= Try it =
Output exactly, with nothing added, the entries from the first line through the line with "made accepts q ->".
━━━
(* ===== verification/StorageTheorems.v ===== *)
(** * Theorems about the generated database code *)

From S2P Require Import Prelude Domain Columns Database Queries.

Section storage_theorems.
Context {arg : Type} (accepts : DBTX -> string -> bool) (closes : Stmt -> bool).
Implicit Types (q : Queries) (k : Query) (args : list arg).

(** C39: A batch stays in its transaction. However the generated code's value was
    obtained (with or without prepared statements, from another transaction), each
    query of [WithTx] is sent to that transaction, with the text of the query and
    the arguments given; and outside a transaction it is sent to the database that
    the value was made for. *)
Theorem queries_stay_in_transaction q tx k args :
  made accepts q ->
  (exists m, Querier_call (WithTx q tx) k args = mkCall (OnTx tx) m (sql_text k) args /\
     call_method (Querier_call q k args) = m /\ call_query (Querier_call q k args) = sql_text k) /\
  (qs_tx q = None -> call_on (Querier_call q k args) = qs_db q).
Proof.
  intros Hm. pose proof (made_ok _ _ Hm) as Hq. pose proof (made_ok _ _ (made_in_tx _ _ tx Hm)) as Ht.
  assert (Hc : exists m, forall q', Querier_call q' k args = run_query m q' (qs_stmt q' k) (sql_text k) args) by (destruct k; by eexists).
  destruct Hc as [m Hc]. rewrite !Hc, !run_query_scope by done. split.
  - exists m. split_and!; [|done..]. cbn. by destruct (qs_stmt q k).
  - intros Hn. cbn. by rewrite Hn.
Qed.

(** Preparing ends with a statement for every query, or at the first query that the
    server refuses; closing then reaches every statement, and reports an error
    exactly when one of them failed to close. *)
Theorem prepared_statements db :
  match Prepare accepts db with
  | inl q => (forall k, exists st, qs_stmt q k = Some st /\ st ∈ fst (Close_queries closes q)) /\
      (snd (Close_queries closes q) = None <-> Forall (fun st => closes st = true) (fst (Close_queries closes q)))
  | inr k => accepts db (sql_text k) = false /\
      exists ks1 ks2, all_queries = ks1 ++ k :: ks2 /\ Forall (fun k' => accepts db (sql_text k') = true) ks1
  end.
Proof.
  unfold Prepare. destruct (prepare_all accepts all_queries (New db)) as [q|k] eqn:Hp.
  - destruct (prepare_all_ok _ _ _ _ Hp) as (_ & _ & _ & Hall); [by intros k st|].
    unfold Close_queries. destruct (close_all_ok closes all_queries q [] None) as [-> ->]. cbn [app]. split; [|tauto].
    intros k. destruct (proj2 (Hall k) (or_introl (all_queries_complete k))) as [st Hst]. exists st. split; [done|].
    apply list_elem_of_omap. exists k. split; [apply all_queries_complete|done].
  - destruct (prepare_all_error _ _ _ _ Hp) as (ks1 & ks2 & Hks & Hk & H1). split; [done|]. by exists ks1, ks2.
Qed.
End storage_theorems.

(** ** Witnesses *)

Definition demo_queries : Queries :=
  match Prepare (fun _ _ => true) OnDB with inl q => q | inr _ => New OnDB end.

(** A trade saved by a batch with prepared statements. *)
Lemma queries_stay_in_transaction_witness :
  exists m, Querier_call (WithTx demo_queries 7) SaveTrade [1; 2] = mkCall (OnTx 7) m saveTrade [1; 2].
Proof.
  destruct (queries_stay_in_transaction (fun _ _ => true) demo_queries 7 SaveTrade [1; 2]) as [(m & Hm & _) _].
  - apply (made_prepared _ OnDB). reflexivity.
  - exists m. exact Hm.
Defined.
Lemma blind_TextOnly_resume now t1 t2 r q :
  blind (TextOnly.sendQuestion_resume now t1 r q)
    (TextOnly.sendQuestion_resume now t2 r q).
Proof.
  apply blind_try_catch.
  - apply blind_bind; [apply blind_apiCall_resume|]. intros data.
    apply blind_bind; [apply blind_removeLastMessage|]. intros _.
    apply blind_bind; [apply blind_get|]. intros status.
    destruct (strict_eq_string status (js "success")).
    + apply blind_bind; [apply blind_TextOnly_addMessageToChat|]. intros _.
      apply blind_bind; [apply blind_read; by intros ?? (->&?)|]. intros tg.
      apply blind_bind; [apply blind_addToHistory|]. intros _.
      apply blind_showNotification.
    + apply blind_bind; [apply blind_TextOnly_addMessageToChat|]. intros _.
      apply blind_showNotification.
  - intros e.
    apply blind_bind; [apply blind_removeLastMessage|]. intros _.
    apply blind_bind; [apply blind_TextOnly_addMessageToChat|]. intros _.
    apply blind_showNotification.
Qed.

Lemma blind_WithImage_resume now t1 t2 r q :
  blind (WithImage.sendQuestion_resume now t1 r q)
    (WithImage.sendQuestion_resume now t2 r q).
Proof.
  apply blind_try_catch.
  - apply blind_bind.
    { destruct r as [m|ok st json]; [apply blind_throw|apply blind_settle]. }
    intros data.
    apply blind_bind; [apply blind_removeLastMessage|]. intros _.
    apply blind_bind; [apply blind_get|]. intros status.
    apply blind_bind; [|intros _; apply blind_removeImage].
    destruct (strict_eq_string status (js "success")).
    + apply blind_bind; [apply blind_WithImage_addMessageToChat|]. intros _.
      apply blind_bind; [apply blind_read; by intros ?? (->&?)|]. intros tg.
      apply blind_bind; [apply blind_addToHistory|]. intros _.
      apply blind_showNotification.
    + apply blind_bind; [apply blind_WithImage_addMessageToChat|]. intros _.
      apply blind_showNotification.
  - intros e.
    apply blind_bind; [apply blind_removeLastMessage|]. intros _.
    apply blind_bind; [apply blind_WithImage_addMessageToChat|]. intros _.
    apply blind_showNotification.
Qed.

(** Whether or not the write of the history fails, the rest of
    [sendQuestion] completes the same way and shows the same document;
    the manager, the heap and the requests are the same too. *)
Lemma consultation_response_ignores_storage_failure now error r q w :
  (fst (TextOnly.sendQuestion_resume now (Some error) r q w)
   = fst (TextOnly.sendQuestion_resume now None r q w)
   ∧ same_but_storage (exec (TextOnly.sendQuestion_resume now (Some error) r q) w)
       (exec (TextOnly.sendQuestion_resume now None r q) w))
  ∧ (fst (WithImage.sendQuestion_resume now (Some error) r q w)
     = fst (WithImage.sendQuestion_resume now None r q w)
     ∧ same_but_storage (exec (WithImage.sendQuestion_resume now (Some error) r q) w)
         (exec (WithImage.sendQuestion_resume now None r q) w)).
Proof.
  split.
  - apply blind_TextOnly_resume, same_but_storage_refl.
  - apply blind_WithImage_resume, same_but_storage_refl.
Qed.

End Blind.

(** ** Items are written once *)

Section Frame.

Context `{Host}.

Lemma perform_heap op w :
  ∃ new, heap (window (exec (perform op) w)) = heap (window w) ++ new.
Proof.
  destruct op as [t|now t q a tg| |t]; unfold exec; simpl.
  - destruct (loadConsultationHistory_loads t w) as (d & co & ->). simpl. eauto.
  - rewrite addToHistory_added. cbn [snd]. rewrite added_heap. eauto.
  - destruct (updateHistoryDisplay_document w) as (d & ->). simpl.
    exists []. by rewrite app_nil_r.
  - destruct (clearHistory_clears t w) as (d & ls & co & -> & _). simpl.
    exists []. by rewrite app_nil_r.
Qed.

Lemma perform_references op w :
  Forall (fun l => l ∈ chatHistory (this w) ∨ length (heap (window w)) ≤ l)
    (chatHistory (this (exec (perform op) w))).
Proof.
  destruct op as [t|now t q a tg| |t]; unfold exec; simpl.
  - destruct (loadConsultationHistory_loads t w) as (d & co & ->). simpl.
    apply Forall_forall. intros l Hl. apply elem_of_seq in Hl. lia.
  - rewrite addToHistory_added. unfold added. simpl.
    apply Forall_take. constructor; [lia|].
    apply Forall_forall. auto.
  - destruct (updateHistoryDisplay_document w) as (d & ->). simpl.
    apply Forall_forall. auto.
  - destruct (clearHistory_clears t w) as (d & ls & co & -> & _). simpl.
    constructor.
Qed.

Lemma run_heap ops w :
  ∃ new, heap (window (run ops w)) = heap (window w) ++ new.
Proof.
  revert w. induction ops as [|op ops IH]; intros w; simpl.
  - exists []. by rewrite app_nil_r.
  - destruct (IH (exec (perform op) w)) as [new2 ->].
    destruct (perform_heap op w) as [new1 ->].
    exists (new1 ++ new2). by rewrite app_assoc.
Qed.

Lemma run_references ops w :
  Forall (fun l => l ∈ chatHistory (this w) ∨ length (heap (window w)) ≤ l)
    (chatHistory (this (run ops w))).
Proof.
  revert w. induction ops as [|op ops IH]; intros w; simpl.
  - apply Forall_forall. auto.
  - eapply Forall_impl; [apply IH|]. simpl. intros l [Hl|Hl].
    + pose proof (perform_references op w) as Hstep.
      rewrite Forall_forall in Hstep. by apply Hstep.
    + right. destruct (perform_heap op w) as [new Hnew].
      rewrite Hnew, length_app in Hl. lia.
Qed.

End Frame.

(** C8. No history operation changes an item once it is created:
    through any sequence of additions, renderings, loads and clearings,
    an item object keeps its timestamp, question, answer and tag; and
    the history afterwards refers only to items it referred to before or
    to objects created since. *)
Theorem history_items_are_never_mutated `{Host} (ops : list history_op) (w : page) :
  (∀ l item,
     heap (window w) !! l = Some item →
     heap (window (run ops w)) !! l = Some item)
  ∧ Forall (fun l => l ∈ chatHistory (this w) ∨ length (heap (window w)) ≤ l)
      (chatHistory (this (run ops w))).
Proof.
  split; [|apply run_references].
  intros l item Hl. destruct (run_heap ops w) as [new ->].
  by apply lookup_app_l_Some.
Qed.

Lemma history_items_are_never_mutated_witness :
  let item := mkHistoryItem (js "2025-10-15T09:30:00.000Z") (js "q") (str (js "a"))
                (Some (js "general")) in
  let w := run (H := example_host) [add_item (None, item)] (start_page empty_dom ∅) in
  let ops := [add_item (None, item); render; load None; clear None] in
  heap (window w) !! 0 = Some item
  ∧ heap (window (run (H := example_host) ops w)) !! 0 = Some item.
Proof.
  intros item w ops. split; [reflexivity|].
  apply (proj1 (history_items_are_never_mutated (H := example_host) ops w)).
  reflexivity.
Defined.

(** ** The guard of [sendQuestion] *)

Section Guard.

Context `{Host}.

Lemma TextOnly_sendQuestion_blank now value w :
  question_input (document w) = Some value →
  trim value = [] →
  TextOnly.sendQuestion now w
  = (Normal None,
     set_document
       (fun d => with_notifications
                   (notifications d ++ [(js "質問を入力してください", js "warning")]) d) w).
Proof.
  intros Hq Ht. unfold TextOnly.sendQuestion, bind, read. simpl.
  rewrite Hq, Ht. reflexivity.
Qed.

Lemma WithImage_sendQuestion_blank now value w :
  question_input (document w) = Some value →
  trim value = [] →
  attachedImage w = None →
  WithImage.sendQuestion now w
  = (Normal None,
     set_document
       (fun d => with_notifications
                   (notifications d
                      ++ [(js "質問を入力するか画像を添付してください", js "warning")]) d) w).
Proof.
  intros Hq Ht Hi.
  unfold WithImage.sendQuestion, WithImage.getAttachedImage, bind, read. simpl.
  rewrite Hq, Ht, Hi. reflexivity.
Qed.

Lemma TextOnly_sendQuestion_no_input now w :
  question_input (document w) = None →
  TextOnly.sendQuestion now w = (Throw TypeError, w).
Proof.
  intros Hq. unfold TextOnly.sendQuestion, bind, read. simpl. by rewrite Hq.
Qed.

Lemma WithImage_sendQuestion_no_input now w :
  question_input (document w) = None →
  WithImage.sendQuestion now w = (Throw TypeError, w).
Proof.
  intros Hq. unfold WithImage.sendQuestion, bind, read. simpl. by rewrite Hq.
Qed.

End Guard.

(** C5. With an empty or whitespace-only question and no image attached,
    [sendQuestion] (in both revisions; the text-only one knows no image)
    returns after showing a warning: no request is handed to [fetch],
    and the chat, the question field, the manager and its history are as
    before. A request is issued only when the trimmed question is
    non-empty or, in the revision with image attachment, an image is
    attached. *)
Theorem blank_question_sends_no_request `{Host} (now : jsstring) (w : page) :
  (∀ value,
     question_input (document w) = Some value →
     trim value = [] →
     attachedImage w = None →
     fst (WithImage.sendQuestion now w) = Normal None
     ∧ only_warned w (exec (WithImage.sendQuestion now) w))
  ∧ (∀ value,
       question_input (document w) = Some value →
       trim value = [] →
       fst (TextOnly.sendQuestion now w) = Normal None
       ∧ only_warned w (exec (TextOnly.sendQuestion now) w))
  ∧ (network (window (exec (WithImage.sendQuestion now) w)) ≠ network (window w) →
     ∃ value, question_input (document w) = Some value
              ∧ (trim value ≠ [] ∨ is_Some (attachedImage w)))
  ∧ (network (window (exec (TextOnly.sendQuestion now) w)) ≠ network (window w) →
     ∃ value, question_input (document w) = Some value ∧ trim value ≠ []).
Proof.
  repeat apply conj.
  - intros value Hq Ht Hi. unfold exec.
    rewrite (WithImage_sendQuestion_blank now value w Hq Ht Hi).
    unfold only_warned; simpl; eauto 10.
  - intros value Hq Ht. unfold exec.
    rewrite (TextOnly_sendQuestion_blank now value w Hq Ht).
    unfold only_warned; simpl; eauto 10.
  - intros Hnet. destruct (question_input (document w)) as [value|] eqn:Hq.
    + exists value. split; [done|].
      destruct (trim value) as [|c q] eqn:Ht; [|by left].
      destruct (attachedImage w) as [f|] eqn:Hi; [right; eauto|].
      exfalso. apply Hnet. unfold exec.
      by rewrite (WithImage_sendQuestion_blank now value w Hq Ht Hi).
    + exfalso. apply Hnet. unfold exec.
      by rewrite (WithImage_sendQuestion_no_input now w Hq).
  - intros Hnet. destruct (question_input (document w)) as [value|] eqn:Hq.
    + exists value. split; [done|].
      destruct (trim value) as [|c q] eqn:Ht; [|done].
      exfalso. apply Hnet. unfold exec.
      by rewrite (TextOnly_sendQuestion_blank now value w Hq Ht).
    + exfalso. apply Hnet. unfold exec.
      by rewrite (TextOnly_sendQuestion_no_input now w Hq).
Qed.

Lemma blank_question_sends_no_request_witness :
  let w := set_document (with_question_input (Some (js "  　 ")))
             (start_page empty_dom ∅) in
  (question_input (document w) = Some (js "  　 ")
   ∧ trim (js "  　 ") = []
   ∧ attachedImage w = None)
  ∧ fst (WithImage.sendQuestion (H := example_host) (js "now") w) = Normal None
  ∧ only_warned w (exec (WithImage.sendQuestion (H := example_host) (js "now")) w).
Proof.
  intros w. split; [repeat split|].
  exact (proj1 (blank_question_sends_no_request (H := example_host) (js "now") w)
           (js "  　 ") eq_refl eq_refl eq_refl).
Defined.

(** C10. [executeQuickAction] with an action other than harvest, disease
    and cooking (or with no action at all) returns at once, in both
    revisions: the page is exactly as before, so the question field, the
    selected tag, the chat and the history are unchanged and no request
    is issued. *)
Theorem unknown_quick_action_is_a_no_op `{Host} (now : jsstring)
    (action : option jsstring) (w : page) :
  quick_action action = false →
  TextOnly.executeQuickAction now action w = (Normal None, w)
  ∧ WithImage.executeQuickAction now action w = (Normal None, w).
Proof.
  unfold quick_action. intros Hno.
  apply orb_false_elim in Hno as [Hno Hcooking].
  apply orb_false_elim in Hno as [Hharvest Hdisease].
  apply bool_decide_eq_false in Hharvest, Hdisease, Hcooking.
  unfold TextOnly.executeQuickAction, WithImage.executeQuickAction.
  rewrite !decide_False by done. done.
Qed.

Lemma unknown_quick_action_is_a_no_op_witness :
  let w := start_page empty_dom ∅ in
  quick_action (Some (js "watering")) = false
  ∧ TextOnly.executeQuickAction (H := example_host) (js "now") (Some (js "watering")) w
    = (Normal None, w)
  ∧ WithImage.executeQuickAction (H := example_host) (js "now") (Some (js "watering")) w
    = (Normal None, w).
Proof.
  intros w. split; [reflexivity|].
  apply (unknown_quick_action_is_a_no_op (H := example_host)). reflexivity.
Defined.

(** ** The selected tag *)

Section Tags.

Context `{Host}.

Lemma selectTag_this tag w :
  this (exec (selectTag tag) w) = with_selectedTag tag (this w).
Proof.
  unfold exec, selectTag, settle, bind, read, update, ret, throw. simpl.
  destruct (querySelector _ _) as [[i|]|e]; reflexivity.
Qed.

Lemma TextOnly_sendQuestion_this now w :
  this (exec (TextOnly.sendQuestion now) w) = this w.
Proof.
  unfold exec, TextOnly.sendQuestion, TextOnly.addMessageToChat, fetch,
    showNotification, bind, read, update, ret, throw. simpl.
  destruct (question_input (document w)); simpl; [|done].
  destruct (falsy _); simpl; [done|].
  destruct (chat_container (document w)); done.
Qed.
━━━
= Solution for this problem =
(* ===== verification/StorageTheorems.v ===== *)
(** * Theorems about the generated database code *)

From S2P Require Import Prelude Domain Columns Database Queries.

Section storage_theorems.
Context {arg : Type} (accepts : DBTX -> string -> bool) (closes : Stmt -> bool).
Implicit Types (q : Queries) (k : Query) (args : list arg).

(** C39: A batch stays in its transaction. However the generated code's value was
    obtained (with or without prepared statements, from another transaction), each
    query of [WithTx] is sent to that transaction, with the text of the query and
    the arguments given; and outside a transaction it is sent to the database that
    the value was made for. *)
Theorem queries_stay_in_transaction q tx k args :
  made accepts q ->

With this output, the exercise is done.